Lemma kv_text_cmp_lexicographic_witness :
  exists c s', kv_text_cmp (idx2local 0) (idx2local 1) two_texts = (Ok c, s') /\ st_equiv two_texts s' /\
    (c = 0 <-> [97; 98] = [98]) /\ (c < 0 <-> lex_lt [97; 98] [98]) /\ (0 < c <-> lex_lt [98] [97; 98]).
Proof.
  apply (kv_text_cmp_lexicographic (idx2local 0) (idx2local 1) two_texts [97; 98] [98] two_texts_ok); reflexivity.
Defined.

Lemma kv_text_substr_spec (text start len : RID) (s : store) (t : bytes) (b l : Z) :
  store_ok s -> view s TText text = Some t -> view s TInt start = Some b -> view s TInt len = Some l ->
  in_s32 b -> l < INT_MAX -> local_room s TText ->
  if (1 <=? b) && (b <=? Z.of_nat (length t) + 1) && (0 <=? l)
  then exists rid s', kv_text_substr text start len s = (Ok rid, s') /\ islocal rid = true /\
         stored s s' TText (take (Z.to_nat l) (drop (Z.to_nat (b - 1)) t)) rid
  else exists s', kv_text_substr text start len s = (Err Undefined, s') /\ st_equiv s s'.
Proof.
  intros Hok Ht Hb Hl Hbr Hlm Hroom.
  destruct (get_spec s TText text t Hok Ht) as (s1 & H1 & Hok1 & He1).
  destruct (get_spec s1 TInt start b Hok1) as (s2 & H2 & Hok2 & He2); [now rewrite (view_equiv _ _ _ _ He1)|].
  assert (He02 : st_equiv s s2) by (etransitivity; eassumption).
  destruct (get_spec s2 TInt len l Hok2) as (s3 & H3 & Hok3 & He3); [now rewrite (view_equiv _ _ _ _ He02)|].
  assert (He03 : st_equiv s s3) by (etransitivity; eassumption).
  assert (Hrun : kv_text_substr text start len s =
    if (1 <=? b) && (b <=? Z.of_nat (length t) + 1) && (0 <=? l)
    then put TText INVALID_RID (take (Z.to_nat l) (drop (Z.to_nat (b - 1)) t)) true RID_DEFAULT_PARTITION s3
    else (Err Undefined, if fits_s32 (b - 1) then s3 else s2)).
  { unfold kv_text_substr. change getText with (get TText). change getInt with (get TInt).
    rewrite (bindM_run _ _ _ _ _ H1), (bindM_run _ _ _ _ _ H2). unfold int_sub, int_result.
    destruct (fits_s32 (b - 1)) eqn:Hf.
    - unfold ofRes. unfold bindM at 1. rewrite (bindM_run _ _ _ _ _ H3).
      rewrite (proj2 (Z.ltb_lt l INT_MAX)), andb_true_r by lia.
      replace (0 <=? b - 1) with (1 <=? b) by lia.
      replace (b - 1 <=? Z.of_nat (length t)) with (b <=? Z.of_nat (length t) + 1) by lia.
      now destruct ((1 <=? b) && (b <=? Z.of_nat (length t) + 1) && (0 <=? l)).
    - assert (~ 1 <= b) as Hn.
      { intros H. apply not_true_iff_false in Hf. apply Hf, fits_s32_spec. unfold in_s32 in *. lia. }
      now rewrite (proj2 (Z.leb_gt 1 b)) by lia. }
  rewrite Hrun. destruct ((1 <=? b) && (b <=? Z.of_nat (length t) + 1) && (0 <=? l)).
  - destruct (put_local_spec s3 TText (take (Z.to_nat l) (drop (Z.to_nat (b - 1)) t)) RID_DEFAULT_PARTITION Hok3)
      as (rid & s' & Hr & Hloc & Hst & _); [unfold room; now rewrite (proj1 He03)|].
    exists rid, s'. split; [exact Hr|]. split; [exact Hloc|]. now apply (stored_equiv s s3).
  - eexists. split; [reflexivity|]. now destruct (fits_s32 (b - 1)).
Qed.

#### WORK REQUIRED
What lines of the preceding data include the string "reflexivity"? Pull them out.

#### SOLUTION FOR THIS EXERCISE
  apply (kv_text_cmp_lexicographic (idx2local 0) (idx2local 1) two_texts [97; 98] [98] two_texts_ok); reflexivity.
  - eexists. split; [reflexivity|]. now destruct (fits_s32 (b - 1)).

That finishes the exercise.